The Hebrew University, which was ranked 134th last year, was placed 191st in this year's list. Its overall score was lowered to 45, from last year's 53.1. Tel Aviv University barely made the list, being placed 199th with an overall score of 44.3; last year it was ranked 158th, with a 50.5 score.

Topping the list - for the third year running - is the California Institute of Technology. Harvard University climbed to number two this year, followed by Oxford University, Stanford University, and the Massachusetts Institute of Technology. Princeton University, UC Berkeley, the University of Chicago, and the Imperial College London round out the top ten.

Time Higher Education, the leading British weekly on higher education, ranks the world's top academic institutions by rating them according to a number of categories. Teaching and learning environment makes up 30% of the final score, amount of volume of research accounts for 30%, number of citation makes up 30%, industry income 2.5% and international outlook 7.5%.

Tel Aviv University's rating dropped primarily because of its teaching environment score, although its research received a good score. The Hebrew University did well in the citation category, but suffered a drop in the innovation and research volume categories.

In the humanities, the Hebrew University ranked 86, with Stanford and Harvard universities topping the category. No Israeli university ranked in the top 100 health category, which was led by Oxford University.

The Technion was ranked 69th in terms of technology and engineering, with MIT coming in first. No Israeli university made the top 100 list for life sciences or physics, which were led by Harvard and Caltech respectively.
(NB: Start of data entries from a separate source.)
Definition fvec_L2sqr_ny_nearest_ppc (huge : A) buffer x y (d ny : nat) : M (list A * nat) :=
  let* buffer := fvec_L2sqr_ny_ppc buffer x y d ny in
  let* nearest_idx := nearest_scan huge buffer ny in
  Ret (buffer, nearest_idx).

Definition fvec_L2sqr_ny_nearest_y_transposed_ppc (huge : A) buffer x y y_sqlen (d d_offset ny : nat) : M (list A * nat) :=
  let* buffer := fvec_L2sqr_ny_transposed_ppc buffer x y y_sqlen d d_offset ny in
  let* nearest_idx := nearest_scan huge buffer ny in
  Ret (buffer, nearest_idx).

(** ** c = a + bf * b *)

Definition fvec_madd_ppc (n : nat) (a : list A) (bf : A) (b c : list A) : M (list A) :=
  let* c := vec_loop n (fun i c =>
      let* va := vec_xl i a in
      let* vb := vec_xl i b in
      storeu c i (fmadd vb (set1 4 bf) va)) c in
  rest_loop n (fun i c => let* ai := vget a i in let* bi := vget b i in vset c i (nadd ai (nmul bf bi))) c.

(** The products are compared but never stored; the least value seen is read
    from [c] as it was before the call. *)
Definition fvec_madd_and_argmin_ppc (vmin0 : A) (n : nat) (a : list A) (bf : A) (b c : list A) : M (list A * Z) :=
  let* st := vec_loop n (fun i st =>
      let* va := vec_xl i a in
      let* vb := vec_xl i b in
      let vc := fmadd (set1 4 bf) vb va in
      foldM (fun (st : A * Z) j =>
          if nltb (lane vc j) (fst st) then let* cij := vget c (i + j) in Ret (cij, Z.of_nat (i + j)) else Ret st)
        st (seq 0 4)) (vmin0, (-1)%Z) in
  let* (_, imin) := rest_loop n (fun i (st : A * Z) =>
      let* ci := vget c i in Ret (if nltb ci (fst st) then (ci, Z.of_nat i) else st)) st in
  Ret (c, imin).

(** ** Four vectors at once *)

Definition vec_part_4 (vstep : list A -> list A -> list A -> list A) x y0 y1 y2 y3 (d : nat)
    : M (list A * list A * list A * list A) :=
  let zero := set1 4 nzero in
  vec_loop d (fun i (st : list A * list A * list A * list A) =>
      let '(vd0, vd1, vd2, vd3) := st in
      let* vx := vec_xl i x in
      let* vy0 := vec_xl i y0 in
      let* vy1 := vec_xl i y1 in
      let* vy2 := vec_xl i y2 in
      let* vy3 := vec_xl i y3 in
      Ret (vstep vd0 vx vy0, vstep vd1 vx vy1, vstep vd2 vx vy2, vstep vd3 vx vy3)) (zero, zero, zero, zero).

Definition rest_part_4 (step : A -> A -> A -> A) x y0 y1 y2 y3 (d : nat) : M (A * A * A * A) :=
  rest_loop d (fun i (st : A * A * A * A) =>
      let '(d0, d1, d2, d3) := st in
      let* xi := vget x i in
      let* e0 := vget y0 i in
      let* e1 := vget y1 i in
      let* e2 := vget y2 i in
      let* e3 := vget y3 i in
      Ret (step d0 xi e0, step d1 xi e1, step d2 xi e2, step d3 xi e3)) (nzero, nzero, nzero, nzero).

Definition lane_sum v : A := nadd (nadd (nadd (lane v 0) (lane v 1)) (lane v 2)) (lane v 3).

Definition fvec_L2sqr_batch_4_ppc x y0 y1 y2 y3 (d : nat) : M (A * A * A * A) :=
  let* (vd0, vd1, vd2, vd3) := vec_part_4 (fun vd vx vy => let vq := vsub vx vy in vadd vd (vmul vq vq)) x y0 y1 y2 y3 d in
  let* (d0, d1, d2, d3) := rest_part_4 l2_step x y0 y1 y2 y3 d in
  Ret (nadd (lane_sum vd0) d0, nadd (lane_sum vd1) d1, nadd (lane_sum vd2) d2, nadd (lane_sum vd3) d3).

Definition fvec_inner_product_batch_4_ppc x y0 y1 y2 y3 (d : nat) : M (A * A * A * A) :=
  let* (vd0, vd1, vd2, vd3) := vec_part_4 (fun vd vx vy => fmadd vx vy vd) x y0 y1 y2 y3 d in
  let '(dis0, dis1, dis2, dis3) := (lane_sum vd0, lane_sum vd1, lane_sum vd2, lane_sum vd3) in
  if d mod 4 =? 0 then Ret (dis0, dis1, dis2, dis3)
  else
    let* (d0, d1, d2, d3) := rest_part_4 ip_step x y0 y1 y2 y3 d in
    Ret (nadd dis0 d0, nadd dis1 d1, nadd dis2 d2, nadd dis3 d3).

End kernels.

(** ** On binary32 numbers *)

(** [double]. *)
Definition F64_num : Num spec_float := {|
  nzero := F64.zero; nadd := F64.add; nsub := F64.sub; nmul := F64.mul; nabs := SFabs;
  nltb := SFltb; neqb := SFeqb;
  nofZ := F64.of_Z; ntrunc := SF_trunc; nnan := S754_nan
|}.

Definition fvec_norm_L2sqr_ppc : list spec_float -> nat -> M spec_float :=
  norm_L2sqr_ppc (Num1 := F64_num) F64.of_f32 F64.to_f32.

Definition fvec_Linf_ppc (x y : list spec_float) (d : nat) : M spec_float :=
  let* res := vec_loop d (fun i res =>
      let* vx := vec_xl i x in
      let* vy := vec_xl i y in
      let vtmp := vabs (vsub vx vy) in
      let res := fmax res (lane vtmp 0) in
      let res := fmax res (lane vtmp 1) in
      let res := fmax res (lane vtmp 2) in
      Ret (fmax res (lane vtmp 3))) F32.zero in
  rest_loop d (fun i res => let* xi := vget x i in let* yi := vget y i in Ret (fmax res (SFabs (F32.sub xi yi)))) res.

(** ** int8 *)

Definition ivec_inner_product_ppc (x y : list Z) (d : nat) : M Z := int8_loop int8_ip x y d.
Definition ivec_L2sqr_ppc (x y : list Z) (d : nat) : M Z := int8_loop int8_l2 x y d.

(** ** The two loops *)

Section loops.
Context {S : Type} (Inv : nat -> S -> Prop) (d : nat) (body : nat -> S -> M S) (s : S).

Lemma vec_loop_spec : Inv 0 s -> (forall i t, i + 4 <= d -> Inv i t -> wp (body i t) (Inv (i + 4))) ->
  wp (vec_loop d body s) (Inv (d / 4 * 4)).
Proof.
  intros H0 Hb. apply (wp_for _ (fun k t => Inv (k * 4) t)); [done| |done].
  intros k t Hk Ht. replace ((k + 1) * 4) with (k * 4 + 4) by lia. apply Hb; [|done].
  pose proof (Nat.div_mod_eq d 4). lia.
Qed.

Lemma rest_loop_spec : Inv (d / 4 * 4) s -> (forall i t, d / 4 * 4 <= i < d -> Inv i t -> wp (body i t) (Inv (i + 1))) ->
  wp (rest_loop d body s) (Inv d).
Proof.
  intros H0 Hb. pose proof (Nat.div_mod_eq d 4). unfold rest_loop. apply (wp_for _ Inv); [done| |].
  - intros i t Hi Ht. apply Hb; [lia|done].
  - intros t. by replace (d / 4 * 4 + (d - d / 4 * 4)) with d by lia.
Qed.
End loops.

#[local] Open Scope Z_scope.

(** ** Sums *)

(** A register step that adds [f] lane by lane. *)
Definition ppc_adds (step : list Z -> list Z -> list Z -> list Z) (f : Z -> Z -> Z) : Prop :=
  forall acc a b, length acc = 4%nat -> length a = 4%nat -> length b = 4%nat ->
    length (step acc a b) = 4%nat /\ lanesum (step acc a b) = lanesum acc + lanesum (zip_with f a b).

Lemma vadd_adds (acc t : list Z) : length acc = 4%nat -> length t = 4%nat ->
  length (vadd acc t) = 4%nat /\ lanesum (vadd acc t) = lanesum acc + lanesum t.
Proof.
  intros Ha Ht. split; [unfold vadd; rewrite length_zip_with; lia|].
  change (vadd acc t) with (zip_with Z.add acc t). apply lanesum_add. lia.
Qed.

Lemma l2_ppc_adds : ppc_adds (fun vres vx vy => let vtmp := vsub vx vy in vadd vres (vmul vtmp vtmp)) sq.
Proof. intros acc a b Ha Hl Hl'. cbv zeta. rewrite <- vsub_sq. apply vadd_adds; [done|]. unfold vmul, vsub. rewrite !length_zip_with. lia. Qed.

Lemma ip_ppc_adds : ppc_adds (fun vres vx vy => fmadd vx vy vres) Z.mul.
Proof. intros acc a b Ha Hl Hl'. rewrite fmadd_vadd. apply vadd_adds; [done|]. rewrite length_zip_with. lia. Qed.

Lemma l1_ppc_adds : ppc_adds (fun vres vx vy => let vtmp := vsub vx vy in let vtmp := vabs vtmp in vadd vtmp vres) dist1.
Proof.
  intros acc a b Ha Hl Hl'. cbv zeta. rewrite vsub_dist1.
  destruct (vadd_adds (zip_with dist1 a b) acc) as [E1 E2]; [rewrite length_zip_with; lia|done|]. split; [done|lia].
Qed.

Lemma vec_xl_ok (p : list Z) i : (i + 4 <= length p)%nat -> vec_xl i p = Ret (slice i (i + 4) p).
Proof. apply loadu_ok. Qed.

Lemma holds_step step f (x y : list Z) i acc : ppc_adds step f -> (i + 4 <= length x)%nat -> (i + 4 <= length y)%nat ->
  holds 4 (zip_with f x y) i acc ->
  holds 4 (zip_with f x y) (i + 4) (step acc (slice i (i + 4) x) (slice i (i + 4) y)).
Proof.
  intros Hs Hx Hy [Hl Ha]. destruct (Hs acc (slice i (i + 4) x) (slice i (i + 4) y)) as [E1 E2];
    [done|rewrite length_slice; lia|rewrite length_slice; lia|]. split; [done|].
  rewrite E2, Ha, (lanesum_slice _ i (i + 4)), slice_zip_with by lia. done.
Qed.

Lemma next_term (f : Z -> Z -> Z) (x y : list Z) i : (i < length x)%nat -> (i < length y)%nat ->
  lanesum (take (i + 1) (zip_with f x y)) = lanesum (take i (zip_with f x y)) + f (x !!! i) (y !!! i).
Proof.
  intros Hx Hy. rewrite Nat.add_1_r, (take_S_r _ _ (f (x !!! i) (y !!! i))).
  - rewrite lanesum_app. simpl. lia.
  - rewrite lookup_zip_with, !list_lookup_lookup_total_lt by lia. done.
Qed.

(** What the scalar loop has added by index [i]. *)
Definition added (f : Z -> Z -> Z) (x y : list Z) (d i : nat) (res : Z) : Prop :=
  lanesum (take (d / 4 * 4) (zip_with f x y)) + res = lanesum (take i (zip_with f x y)).

Lemma lanesum4 (v : list Z) : length v = 4%nat -> lanesum v = lane v 0 + lane v 1 + lane v 2 + lane v 3.
Proof. destruct v as [|a [|b [|c [|e [|? ?]]]]]; intros H; simpl in H; try lia. cbn. lia. Qed.

Section sums.
Context (x y : list Z) (d : nat).
Hypothesis Hx : (d <= length x)%nat.
Hypothesis Hy : (d <= length y)%nat.

Lemma vec_part_holds vstep f : ppc_adds vstep f -> wp (vec_part vstep x y d) (holds 4 (zip_with f x y) (d / 4 * 4)).
Proof.
  intros Hs. apply vec_loop_spec; [apply holds_zero|]. intros i acc Hi Ha.
  rewrite !vec_xl_ok by lia. by apply holds_step; [|lia|lia|].
Qed.

Lemma rest_part_added step f : (forall r u w, step r u w = r + f u w) -> wp (rest_part step x y d) (added f x y d d).
Proof.
  intros Hs. apply rest_loop_spec; [unfold added; cbn; lia|]. intros i r Hi Hr.
  rewrite !vget_total by lia. cbn [bind wp]. unfold added in *. rewrite Hs, next_term by lia. lia.
Qed.

Lemma ppc_sum_value vstep step f : ppc_adds vstep f -> (forall r u w, step r u w = r + f u w) ->
  ppc_sum vstep step x y d = Ret (lanesum (take d (zip_with f x y))).
Proof.
  intros Hv Hs. unfold ppc_sum. destruct (wp_elim _ _ (vec_part_holds vstep f Hv)) as (v & -> & Hl & Ha).
  destruct (wp_elim _ _ (rest_part_added step f Hs)) as (r & -> & Hr). cbn [bind]. f_equal.
  unfold added in Hr. rewrite <- Ha, lanesum4 in Hr by done. unfold add_lanes. cbn. rewrite <- Hr. lia.
Qed.

Lemma l2_ppc_value : fvec_L2sqr_ppc x y d = Ret (lanesum (take d (zip_with sq x y))).
Proof. by apply ppc_sum_value; [apply l2_ppc_adds|]. Qed.
Lemma ip_ppc_value : fvec_inner_product_ppc x y d = Ret (lanesum (take d (zip_with Z.mul x y))).
Proof. by apply ppc_sum_value; [apply ip_ppc_adds|]. Qed.
Lemma l1_ppc_value : fvec_L1_ppc x y d = Ret (lanesum (take d (zip_with dist1 x y))).
Proof. by apply ppc_sum_value; [apply l1_ppc_adds|]. Qed.

Lemma norm_ppc_value : norm_L2sqr_ppc (fun r => r) (fun r => r) x d = Ret (lanesum (take d (zip_with Z.mul x x))).
Proof.
  clear Hy y. unfold norm_L2sqr_ppc. set (T := zip_with Z.mul x x).
  match goal with |- bind ?m _ = _ => assert (wp m (fun '(o, e) => length o = 2%nat /\ length e = 2%nat /\
    lanesum o + lanesum e = lanesum (take (d / 4 * 4) T))) as H end.
  { apply (vec_loop_spec (fun i '(o, e) => length o = 2%nat /\ length e = 2%nat /\ lanesum o + lanesum e = lanesum (take i T))); [done|].
    intros i [o e] Hi (Ho & He & Hs). unfold vec_xl. rewrite load4_at by lia. cbn [bind wp].
    replace (i + 4)%nat with (i + 1 + 1 + 1 + 1)%nat by lia. unfold T. rewrite !next_term by lia. fold T.
    destruct o as [|o1 [|o2 [|]]]; [simpl in Ho; lia|simpl in Ho; lia| |simpl in Ho; lia].
    destruct e as [|e1 [|e2 [|]]]; [simpl in He; lia|simpl in He; lia| |simpl in He; lia].
    split; [done|]. split; [done|]. replace (i + 1 + 1)%nat with (i + 2)%nat by lia. replace (i + 2 + 1)%nat with (i + 3)%nat by lia.
    rewrite <- Hs. cbn. lia. }
  apply wp_elim in H as ([o e] & -> & Ho & He & Hs). cbn [bind].
  match goal with |- bind ?m _ = _ => assert (wp m (added Z.mul x x d d)) as H end.
  { apply rest_loop_spec; [unfold added; cbn; lia|]. intros i r Hi Hr.
    rewrite !vget_total by lia. cbn [bind wp]. unfold added in *. rewrite next_term by lia. cbn [nadd nmul Z_num]. lia. }
  apply wp_elim in H as (r & -> & Hr). unfold added in Hr. fold T in Hr. cbn [bind]. f_equal. rewrite <- Hr, <- Hs.
  destruct o as [|o1 [|o2 [|]]]; [simpl in Ho; lia|simpl in Ho; lia| |simpl in Ho; lia].
  destruct e as [|e1 [|e2 [|]]]; [simpl in He; lia|simpl in He; lia| |simpl in He; lia]. cbn. lia.
Qed.
End sums.

(** ** Batches of four *)

Section batch.
Context (x y0 y1 y2 y3 : list Z) (d : nat).
Hypothesis Hx : (d <= length x)%nat.
Hypothesis Hy : Forall (fun p => (d <= length p)%nat) [y0; y1; y2; y3].
Context (vstep : list Z -> list Z -> list Z -> list Z) (step : Z -> Z -> Z -> Z) (f : Z -> Z -> Z).
Hypothesis Hv : ppc_adds vstep f.
Hypothesis Hs : forall r u w, step r u w = r + f u w.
The ranking reflects a decline in Israeli scientific achievement. A recent study revealed a drastic decline in the per capita ratio of research publications over the last decade. In 1991, Israelis published the most academic papers per capita in the world, and remained in the top three countries until 2003, but by 2009 it had fallen to tenth place. According to figures from 2011 (the most recent available), Israel currently sits in thirteenth place.

The study, conducted by the Samuel Neaman Institute and the national council for study and development within the Science, Technology, and Space Ministry, also revealed a decline in the quality of publications, as Israel is currently ranked fifteenth in the world, down from twelfth just six years ago.
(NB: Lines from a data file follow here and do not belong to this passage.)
(* ===== verification/HookProps.v ===== *)
(** * What the kernel dispatch guarantees *)

From S2P Require Import Prelude Hook.

#[local] Open Scope Z_scope.

(** ** Blocks of assignments *)

(** The last value a block assigns to a slot. *)
Definition last_store (l : list store) (s : slot) : option kernel :=
  foldl (fun r st => if decide (s = fst st) then Some (snd st) else r) None l.

Lemma assign_all_app t l1 l2 : assign_all t (l1 ++ l2) = assign_all (assign_all t l1) l2.
Proof. apply foldl_app. Qed.

(** A block decides the slots it mentions and leaves the others. *)
Lemma assign_all_spec t l s :
  assign_all t l s = match last_store l s with Some k => k | None => t s end.
Proof.
  induction l as [|[s' k] l IH] using rev_ind; [done|]. unfold last_store in *.
  rewrite assign_all_app, foldl_app. cbn. unfold assign. cbn. by destruct (decide (s = s')).
Qed.

Lemma assign_all_ext t u l s : t s = u s -> assign_all t l s = assign_all u l s.
Proof. rewrite !assign_all_spec. by intros ->. Qed.

(** What holds of every value assigned and of the old pointer holds after. *)
Lemma assign_all_forall (P : slot -> kernel -> Prop) t l s :
  P s (t s) -> Forall (fun st => P (fst st) (snd st)) l -> P s (assign_all t l s).
Proof.
  intros Ht. induction l as [|[s' k] l IH] using rev_ind; [done|]. rewrite assign_all_app.
  intros [Hl [Hk _]%Forall_cons]%Forall_app. cbn. unfold assign. cbn. destruct (decide (s = s')) as [->|]; [done|].
  by apply IH.
Qed.

Definition block_stores (l : list block) : list store := concat (stores <$> l).

Lemma run_blocks h ty l :
  ptr (fst (foldl run_block (h, ty) l)) = assign_all (ptr h) (block_stores l) /\
  use_avx512 (fst (foldl run_block (h, ty) l)) = use_avx512 h /\
  use_avx2 (fst (foldl run_block (h, ty) l)) = use_avx2 h /\
  use_sse4_2 (fst (foldl run_block (h, ty) l)) = use_sse4_2 h.
Proof.
  revert h ty. induction l as [|k l IH]; intros h ty; [done|]. cbn [foldl]. unfold block_stores. cbn [fmap list_fmap concat].
  rewrite assign_all_app. apply IH.
Qed.

Definition hook_stores b m h : list store := block_stores (hook_blocks b m h).

Lemma fvec_hook_ptr b m h ty : ptr (fst (fvec_hook b m h ty)) = assign_all (ptr h) (hook_stores b m h).
Proof. apply run_blocks. Qed.

(** ** Only kernels the processor can run *)

(** The instruction-set extensions, named as the compiler options. *)
Inductive extension :=
  | msse42 | mpopcnt | mfma | mf16c | mavx2 | mavx512f | mavx512dq | mavx512bw | mavx512vl | mavx512vpopcntdq.

(** Where the processor manuals put them: the [cpuid] leaf, its register (EAX,
    EBX, ECX and EDX from 0) and the bit. *)
Definition cpuid_bit (e : extension) : Z * nat * Z :=
  match e with
  | msse42 => (1, 2%nat, 20) | mpopcnt => (1, 2%nat, 23) | mfma => (1, 2%nat, 12) | mf16c => (1, 2%nat, 29)
  | mavx2 => (7, 1%nat, 5) | mavx512f => (7, 1%nat, 16) | mavx512dq => (7, 1%nat, 17) | mavx512bw => (7, 1%nat, 30)
  | mavx512vl => (7, 1%nat, 31) | mavx512vpopcntdq => (7, 2%nat, 14)
  end.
In response to the Time Higher Education rankings, the Hebrew University stated that "Israeli research universities are suffering from a lack of advanced equipment and infrastructure necessary for research in the sciences, which harms their rankings. In the field of humanities, which does not require special equipment, the Hebrew University was ranked among the top 100 universities in the world.

At the same time, Hebrew University has maintained its excellence, which is reflected in the Shanghai rankings, considered the most prestigious and objective, which place it among the top 60 universities in the world."
Hebrew University slipped six places in Shanghai rankings over the last year.
Among the top 20 universities on the list, 15 are American, three British, one is Swiss, and another is Canadian. The United States led the list with 77 of the top 200 universities, growing its advantage over the rest of the world by one as compared to last year's list. The United Kingdom was the second most represented nation with 31 universities making the list, Holland had 12 universities on the list and Germany came in with 10 universities.

Asian universities didn't do very well on the list; Japan was represented five times, South Korea four, Hong Kong thrice, China and Singapore twice each and Taiwan had one institution on the list.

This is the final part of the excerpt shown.